[PROBLEM DETAILS]
Restate the material below word for word, from its first line to its last.

-- DATA SHOWN follows --

(* ===== verification/ControllerInv.v ===== *)
(** The invariant of the controller between two events: who owns what. Nodes, jobs, requests,
    monitors, subscriptions and proxy monitors are tied to those that refer to them, and
    reference counts to the number of owners. Before it, the relation [calm] between states
    that differ in nothing that ownership depends on, and which functions are calm. *)
From S2P Require Import Prelude CString StringUtil ParseUtil TimeUtil Protocol BusUtils Log Cfg Socket.
From S2P Require Import World Job Events Subscriptions Monitor Proxy Requests Node Controller.
From S2P Require Import ControllerEvents WorldFacts EventFacts.
From S2P Require Import RegistryFacts.
Local Open Scope list_scope.

(** ** The calls that are answered *)

Section asked.
Context {E : Env}.

Lemma asked_snoc t c k : asked k (t ++ [c]) = asked k t ++ awaits (k + Datatypes.length t) c.
Proof.
  revert k. induction t as [|d t IH]; intros k; cbn [asked app Datatypes.length].
  - by rewrite app_nil_r, Nat.add_0_r.
  - rewrite IH, app_assoc. do 2 f_equal. lia.
Qed.

Definition asks (a : answer) (w : World) : Z := Z.of_nat (count a (asked 0 (w_trace w))).
Definition asks_by (c : call) (k : nat) (a : answer) : Z := Z.of_nat (count a (awaits k c)).

Lemma asks_emit a c w : asks a (emit c w) = asks a w + asks_by c (Datatypes.length (w_trace w)) a.
Proof. unfold asks, asks_by, emit. cbn. rewrite asked_snoc, count_app. cbn. lia. Qed.

(** A call without an answer to wait for. *)
Definition plain (c : call) : bool :=
  match c with AgentCallAsync _ _ _ _ | ProxyCallAsync _ _ _ _ _ => false | _ => true end.
Lemma asks_by_plain c k a : plain c = true -> asks_by c k a = 0.
Proof. unfold asks_by, awaits. by destruct (bus_result k c <? 0), c. Qed.
Lemma asks_emit_plain a c w : plain c = true -> asks a (emit c w) = asks a w.
Proof. intros Hc. rewrite asks_emit, asks_by_plain by done. lia. Qed.

(** The references to a proxy monitor beyond those that answers will drop. *)
Definition credit (w : World) (p : ptr) : Z :=
  from_option pm_ref_count 0 (w_proxies w !! p) - asks (AnswerToProxy p) w.
End asked.

(** ** Calm steps *)

(** What ownership depends on. *)
Definition node_core (n : Node) : Z * option string * option string * list ptr * list ptr * bool :=
  (node_ref_count n, node_name n, node_object_path n, node_outstanding_requests n,
   node_proxy_monitors n, node_export_slot n).
Definition job_core (j : Job) : Z * ptr := (job_ref_count j, job_node j).
Definition mon_core (m : Monitor) : Z * list ptr := (mon_ref_count m, mon_subscriptions m).
Definition pm_core (m : ProxyMonitor) : ptr * option ptr * option ptr :=
  (pm_node m, pm_subscription m, pm_target_node m).
Definition ctl_core (c : Controller) : Z * Z * list ptr * list ptr * list ptr * list ptr * list ptr :=
  (c_ref_count c, c_number_of_nodes c, c_nodes c, c_anonymous_nodes c, c_jobs c, c_monitors c,
   c_all_subscriptions c).

(** The same objects with the same core. *)
Definition alike {T X} (core : T -> X) (m m' : gmap ptr T) : Prop :=
  forall p, core <$> m' !! p = core <$> m !! p.
Lemma alike_refl {T X} (core : T -> X) m : alike core m m.
Proof. done. Qed.
Lemma alike_trans {T X} (core : T -> X) m1 m2 m3 :
  alike core m1 m2 -> alike core m2 m3 -> alike core m1 m3.
Proof. intros H1 H2 p. by rewrite H2. Qed.
Lemma alike_update {T X} (core : T -> X) m p x y :
  m !! p = Some x -> core y = core x -> alike core m (<[p := y]> m).
Proof.
  intros Hp Hc q. destruct (decide (q = p)) as [->|Hne].
  - rewrite lookup_insert_eq, Hp. cbn. by rewrite Hc.
  - by rewrite lookup_insert_ne.
Qed.
Lemma alike_some {T X} (core : T -> X) m m' p x :
  alike core m m' -> m !! p = Some x -> exists y, m' !! p = Some y /\ core y = core x.
Proof. intros H Hx. specialize (H p). rewrite Hx in H. by apply fmap_Some in H as (y & ? & ?); eauto. Qed.
Lemma alike_back {T X} (core : T -> X) m m' p y :
  alike core m m' -> m' !! p = Some y -> exists x, m !! p = Some x /\ core x = core y.
Proof.
  intros H Hy. specialize (H p). rewrite Hy in H. symmetry in H. by apply fmap_Some in H as (x & ? & ?); eauto.
Qed.

Section calm.
Context {E : Env}.

(** Only the nodes in [U] may have changed their registry. *)
Record calm (U : ptr -> Prop) (w w' : World) : Prop := {
  cm_nodes : alike node_core (w_nodes w) (w_nodes w');
  cm_usubs : forall p, ~ U p ->
    node_unit_subscriptions <$> w_nodes w' !! p = node_unit_subscriptions <$> w_nodes w !! p;
  cm_jobs : alike job_core (w_jobs w) (w_jobs w');
  cm_monitors : alike mon_core (w_monitors w) (w_monitors w');
  cm_proxies : alike pm_core (w_proxies w) (w_proxies w');
  cm_deps : forall p m m', w_proxies w !! p = Some m -> w_proxies w' !! p = Some m' ->
    pm_added_dep m' = true -> pm_added_dep m = true;
  cm_credit : forall p, credit w p <= credit w' p;
  cm_subs : w_subs w' = w_subs w;
  cm_setups : w_setups w' = w_setups w;
  cm_reqs : w_reqs w' = w_reqs w;
  cm_fleets : w_fleets w' = w_fleets w;
  cm_asked : forall r, asks (AnswerTo r) w' = asks (AnswerTo r) w;
  cm_waits : forall a, asks a w <= asks a w';
  cm_controller : ctl_core (w_controller w') = ctl_core (w_controller w);
  cm_next : (w_next_ptr w <= w_next_ptr w')%positive;
}.

#[export] Instance calm_preorder U : PreOrder (calm U).
Proof.
  split; [intros w; split; try done; congruence|]. intros w1 w2 w3 [] []. split; try congruence; try by eapply alike_trans.
  - intros p Hp. by rewrite cm_usubs1, cm_usubs0.
  - intros p m m' Hm Hm' Hd. destruct (alike_some _ _ _ p m cm_proxies0 Hm) as (m2 & Hm2 & _). eauto.
  - intros p. by trans (credit w2 p).
  - intros a. by trans (asks a w2).
  - by etrans.
Qed.

Lemma calm_weaken (U V : ptr -> Prop) w w' : (forall p, U p -> V p) -> calm U w w' -> calm V w w'.
Proof. intros HUV []. split; try done. intros p Hp. apply cm_usubs0. naive_solver. Qed.

Ltac same_deps := cbn; intros ? ? ? ? ? ?; congruence.
Ltac calm_fields := split; try done; try same_deps.

(** Steps that touch none of the stores and make no call. *)
Definition stores_of (w : World) :=
  (w_nodes w, w_jobs w, w_monitors w, w_subs w, w_proxies w, w_reqs w, w_setups w, w_fleets w).
Lemma calm_stores U w w' :
  stores_of w' = stores_of w -> w_trace w' = w_trace w ->
  ctl_core (w_controller w') = ctl_core (w_controller w) -> (w_next_ptr w <= w_next_ptr w')%positive -> calm U w w'.
Proof.
  unfold stores_of. intros [=] Ht Hc Hn.
  assert (forall a, asks a w' = asks a w) as Ha by (intros a; unfold asks; by rewrite Ht).
  split; try congruence; try (intros ?; by rewrite Ha).
  all: try (intros p; congruence). intros p. unfold credit. rewrite Ha. by replace (w_proxies w') with (w_proxies w).
Qed.

(** Both states may get the same subscriptions. *)
Lemma calm_with_subs U m w w' : calm U w w' -> calm U (w <| w_subs := m |>) (w' <| w_subs := m |>).
Proof. intros []. by split. Qed.
Context (U : ptr -> Prop).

-- DATA SHOWN concluded --

[WRITTEN SOLUTION]
(* ===== verification/ControllerInv.v ===== *)
(** The invariant of the controller between two events: who owns what. Nodes, jobs, requests,
    monitors, subscriptions and proxy monitors are tied to those that refer to them, and
    reference counts to the number of owners. Before it, the relation [calm] between states
    that differ in nothing that ownership depends on, and which functions are calm. *)
From S2P Require Import Prelude CString StringUtil ParseUtil TimeUtil Protocol BusUtils Log Cfg Socket.
From S2P Require Import World Job Events Subscriptions Monitor Proxy Requests Node Controller.
From S2P Require Import ControllerEvents WorldFacts EventFacts.
From S2P Require Import RegistryFacts.
Local Open Scope list_scope.

(** ** The calls that are answered *)

Section asked.
Context {E : Env}.

Lemma asked_snoc t c k : asked k (t ++ [c]) = asked k t ++ awaits (k + Datatypes.length t) c.
Proof.
  revert k. induction t as [|d t IH]; intros k; cbn [asked app Datatypes.length].
  - by rewrite app_nil_r, Nat.add_0_r.
  - rewrite IH, app_assoc. do 2 f_equal. lia.
Qed.

Definition asks (a : answer) (w : World) : Z := Z.of_nat (count a (asked 0 (w_trace w))).
Definition asks_by (c : call) (k : nat) (a : answer) : Z := Z.of_nat (count a (awaits k c)).

Lemma asks_emit a c w : asks a (emit c w) = asks a w + asks_by c (Datatypes.length (w_trace w)) a.
Proof. unfold asks, asks_by, emit. cbn. rewrite asked_snoc, count_app. cbn. lia. Qed.

(** A call without an answer to wait for. *)
Definition plain (c : call) : bool :=
  match c with AgentCallAsync _ _ _ _ | ProxyCallAsync _ _ _ _ _ => false | _ => true end.
Lemma asks_by_plain c k a : plain c = true -> asks_by c k a = 0.
Proof. unfold asks_by, awaits. by destruct (bus_result k c <? 0), c. Qed.
Lemma asks_emit_plain a c w : plain c = true -> asks a (emit c w) = asks a w.
Proof. intros Hc. rewrite asks_emit, asks_by_plain by done. lia. Qed.

(** The references to a proxy monitor beyond those that answers will drop. *)
Definition credit (w : World) (p : ptr) : Z :=
  from_option pm_ref_count 0 (w_proxies w !! p) - asks (AnswerToProxy p) w.
End asked.

(** ** Calm steps *)

(** What ownership depends on. *)
Definition node_core (n : Node) : Z * option string * option string * list ptr * list ptr * bool :=
  (node_ref_count n, node_name n, node_object_path n, node_outstanding_requests n,
   node_proxy_monitors n, node_export_slot n).
Definition job_core (j : Job) : Z * ptr := (job_ref_count j, job_node j).
Definition mon_core (m : Monitor) : Z * list ptr := (mon_ref_count m, mon_subscriptions m).
Definition pm_core (m : ProxyMonitor) : ptr * option ptr * option ptr :=
  (pm_node m, pm_subscription m, pm_target_node m).
Definition ctl_core (c : Controller) : Z * Z * list ptr * list ptr * list ptr * list ptr * list ptr :=
  (c_ref_count c, c_number_of_nodes c, c_nodes c, c_anonymous_nodes c, c_jobs c, c_monitors c,
   c_all_subscriptions c).

(** The same objects with the same core. *)
Definition alike {T X} (core : T -> X) (m m' : gmap ptr T) : Prop :=
  forall p, core <$> m' !! p = core <$> m !! p.
Lemma alike_refl {T X} (core : T -> X) m : alike core m m.
Proof. done. Qed.
Lemma alike_trans {T X} (core : T -> X) m1 m2 m3 :
  alike core m1 m2 -> alike core m2 m3 -> alike core m1 m3.
Proof. intros H1 H2 p. by rewrite H2. Qed.
Lemma alike_update {T X} (core : T -> X) m p x y :
  m !! p = Some x -> core y = core x -> alike core m (<[p := y]> m).
Proof.
  intros Hp Hc q. destruct (decide (q = p)) as [->|Hne].
  - rewrite lookup_insert_eq, Hp. cbn. by rewrite Hc.
  - by rewrite lookup_insert_ne.
Qed.
Lemma alike_some {T X} (core : T -> X) m m' p x :
  alike core m m' -> m !! p = Some x -> exists y, m' !! p = Some y /\ core y = core x.
Proof. intros H Hx. specialize (H p). rewrite Hx in H. by apply fmap_Some in H as (y & ? & ?); eauto. Qed.
Lemma alike_back {T X} (core : T -> X) m m' p y :
  alike core m m' -> m' !! p = Some y -> exists x, m !! p = Some x /\ core x = core y.
Proof.
  intros H Hy. specialize (H p). rewrite Hy in H. symmetry in H. by apply fmap_Some in H as (x & ? & ?); eauto.
Qed.

Section calm.
Context {E : Env}.

(** Only the nodes in [U] may have changed their registry. *)
Record calm (U : ptr -> Prop) (w w' : World) : Prop := {
  cm_nodes : alike node_core (w_nodes w) (w_nodes w');
  cm_usubs : forall p, ~ U p ->
    node_unit_subscriptions <$> w_nodes w' !! p = node_unit_subscriptions <$> w_nodes w !! p;
  cm_jobs : alike job_core (w_jobs w) (w_jobs w');
  cm_monitors : alike mon_core (w_monitors w) (w_monitors w');
  cm_proxies : alike pm_core (w_proxies w) (w_proxies w');
  cm_deps : forall p m m', w_proxies w !! p = Some m -> w_proxies w' !! p = Some m' ->
    pm_added_dep m' = true -> pm_added_dep m = true;
  cm_credit : forall p, credit w p <= credit w' p;
  cm_subs : w_subs w' = w_subs w;
  cm_setups : w_setups w' = w_setups w;
  cm_reqs : w_reqs w' = w_reqs w;
  cm_fleets : w_fleets w' = w_fleets w;
  cm_asked : forall r, asks (AnswerTo r) w' = asks (AnswerTo r) w;
  cm_waits : forall a, asks a w <= asks a w';
  cm_controller : ctl_core (w_controller w') = ctl_core (w_controller w);
  cm_next : (w_next_ptr w <= w_next_ptr w')%positive;
}.

#[export] Instance calm_preorder U : PreOrder (calm U).
Proof.
  split; [intros w; split; try done; congruence|]. intros w1 w2 w3 [] []. split; try congruence; try by eapply alike_trans.
  - intros p Hp. by rewrite cm_usubs1, cm_usubs0.
  - intros p m m' Hm Hm' Hd. destruct (alike_some _ _ _ p m cm_proxies0 Hm) as (m2 & Hm2 & _). eauto.
  - intros p. by trans (credit w2 p).
  - intros a. by trans (asks a w2).
  - by etrans.
Qed.

Lemma calm_weaken (U V : ptr -> Prop) w w' : (forall p, U p -> V p) -> calm U w w' -> calm V w w'.
Proof. intros HUV []. split; try done. intros p Hp. apply cm_usubs0. naive_solver. Qed.

Ltac same_deps := cbn; intros ? ? ? ? ? ?; congruence.
Ltac calm_fields := split; try done; try same_deps.

(** Steps that touch none of the stores and make no call. *)
Definition stores_of (w : World) :=
  (w_nodes w, w_jobs w, w_monitors w, w_subs w, w_proxies w, w_reqs w, w_setups w, w_fleets w).
Lemma calm_stores U w w' :
  stores_of w' = stores_of w -> w_trace w' = w_trace w ->
  ctl_core (w_controller w') = ctl_core (w_controller w) -> (w_next_ptr w <= w_next_ptr w')%positive -> calm U w w'.
Proof.
  unfold stores_of. intros [=] Ht Hc Hn.
  assert (forall a, asks a w' = asks a w) as Ha by (intros a; unfold asks; by rewrite Ht).
  split; try congruence; try (intros ?; by rewrite Ha).
  all: try (intros p; congruence). intros p. unfold credit. rewrite Ha. by replace (w_proxies w') with (w_proxies w).
Qed.

(** Both states may get the same subscriptions. *)
Lemma calm_with_subs U m w w' : calm U w w' -> calm U (w <| w_subs := m |>) (w' <| w_subs := m |>).
Proof. intros []. by split. Qed.
Context (U : ptr -> Prop).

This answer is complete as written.